Righteous Citizens: The Lynching of Johan and Cornelis DeWitt,The Hague, Collective Violens, and the Myth of Tolerance in the Dutch Golden Age, 1650-1672
- Author(s): DeSanto, Ingrid Frederika
- Advisor(s): Jacob, Margaret C
- et al.
In The Hague, on August 20th, 1672, the Grand Pensionary of Holland, Johan DeWitt and his brother Cornelis DeWitt were publicly killed, their bodies mutilated and hanged by the populace of the city. This dissertation argues that this massacre remains such an unique event in Dutch history, that it needs thorough investigation. Historians have focused on short-term political causes for the eruption of violence on the brothers’ fatal day. This work contributes to the existing historiography by uncovering more long-term political and social undercurrents in Dutch society. In doing so, issues that may have been overlooked previously are taken into consideration as well. Research pertaining the exposure to and acceptance of violence in the public sphere shows that, between 1650 and 1672, the municipal court of The Hague decreased the use of violent public punishment. The idea that the populace was usurping the role of judge and executioner, as some theories suggest, is therefore unlikely. Exploration of actual day-to-day crime records reveals that violent crime was not dominant in The Hague.
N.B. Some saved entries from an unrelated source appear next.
Definition set_x_position (v : Z) (t : terminal_t) : terminal_t := ltac:(update_field eta_terminal x_position (λ _ : Z, v) t).
Definition set_y_position (v : Z) (t : terminal_t) : terminal_t := ltac:(update_field eta_terminal y_position (λ _ : Z, v) t).
Definition set_buffer_index (v : Z) (t : terminal_t) : terminal_t := ltac:(update_field eta_terminal buffer_index (λ _ : Z, v) t).
Definition set_read_index (v : Z) (t : terminal_t) : terminal_t := ltac:(update_field eta_terminal read_index (λ _ : Z, v) t).
Definition set_read_flag (v : Z) (t : terminal_t) : terminal_t := ltac:(update_field eta_terminal read_flag (λ _ : Z, v) t).
Definition set_process_num (v : Z) (t : terminal_t) : terminal_t := ltac:(update_field eta_terminal process_num (λ _ : Z, v) t).
Definition set_process_activated (v : Z) (t : terminal_t) : terminal_t := ltac:(update_field eta_terminal process_activated (λ _ : Z, v) t).
Definition set_video_memory_storage_location (v : Z) (t : terminal_t) : terminal_t :=
  ltac:(update_field eta_terminal video_memory_storage_location (λ _ : Z, v) t).
Definition set_rtc_lock (v : Z) (t : terminal_t) : terminal_t := ltac:(update_field eta_terminal rtc_lock (λ _ : Z, v) t).
Definition set_current_esp (v : Z) (t : terminal_t) : terminal_t := ltac:(update_field eta_terminal current_esp (λ _ : Z, v) t).
Definition set_current_ebp (v : Z) (t : terminal_t) : terminal_t := ltac:(update_field eta_terminal current_ebp (λ _ : Z, v) t).

#[export] Instance terminal_inhabited : Inhabited terminal_t :=
  populate (mkTerminal 0 0 0 0 0 0 0 0 0 0 0 0 0).

(** [terminal[i].field = ...] *)
Definition upd_terminal (i : Z) (f : terminal_t → terminal_t) (s : kernel) : kernel :=
  upd_term (λ t, mkTerminals (<[i := f (terminal t !!! i)]> (terminal t))
                             (active_terminal t) (is_visible t)) s.
Definition set_active_terminal (v : Z) (s : kernel) : kernel :=
  upd_term (λ t, mkTerminals (terminal t) v (is_visible t)) s.
Definition set_is_visible (v : Z) (s : kernel) : kernel :=
  upd_term (λ t, mkTerminals (terminal t) (active_terminal t) v) s.

Definition set_screen_x (v : Z) (s : kernel) : kernel := upd_con (λ c, mkConsole v (screen_y c)) s.
Definition set_screen_y (v : Z) (s : kernel) : kernel := upd_con (λ c, mkConsole (screen_x c) v) s.

(** [*(uint8_t* )a = v] *)
Definition store8 (a v : Z) (s : kernel) : kernel := upd_mem (λ m, st8 m a v) s.

(** An update of the memory only depends on its value at the present memory. *)
Lemma upd_mem_at f s : upd_mem f s = upd_mem (λ _, f (k_mem s)) s.
Proof. done. Qed.

Lemma upd_mem_comp f g s : upd_mem f (upd_mem g s) = upd_mem (λ _, f (g (k_mem s))) s.
Proof. done. Qed.

Lemma k_mem_upd f s : k_mem (upd_mem f s) = f (k_mem s).
Proof. done. Qed.

Lemma lookup_total_insert_Z {A} `{Inhabited A} (m : arr A) i j x :
  <[i := x]> m !!! j = if i =? j then x else m !!! j.
Proof.
  unfold lookup_total, map_lookup_total.
  destruct (Z.eqb_spec i j) as [->|Hne];
    [by rewrite lookup_insert_eq | by rewrite lookup_insert_ne by done].
Qed.

(** ** Port input and output, interrupt flag *)

Definition outb (data port : Z) (s : kernel) : kernel :=
  upd_dev (λ d, mkDevices ((u8 data, port) :: io_log d) (inport d)) s.
Definition inb (port : Z) (s : kernel) : Z := u8 (inport s port).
However, migration to The Hague increased significantly between 1650 and 1672. Without a permanent solution for the large influx of people, the magistrates resolved to ban all beggars from The Hague. There was no system in place to assure the expulsion of those “criminals.” This may have put a substantial group of homeless folks on the scene on August 20, 1672. Furthermore, the threat of a French invasion in the early months of 1672 had resulted in economic disarray in Holland, while reports on a failure to defend the East of the Republic from the French must have caused fear and anxiety among Dutch people. In combination, these long-term factors show that the image of the Dutch as tolerant of “others,” - during the prosperous seventeenth-century- may have only applied to people of a wealthier status. The threat of the French invasion of 1672 for a people that had experienced several wars in combination with the lack of governmental assistance for common people, probably set the events in motion that accumulated into the most famous massacre in Dutch history.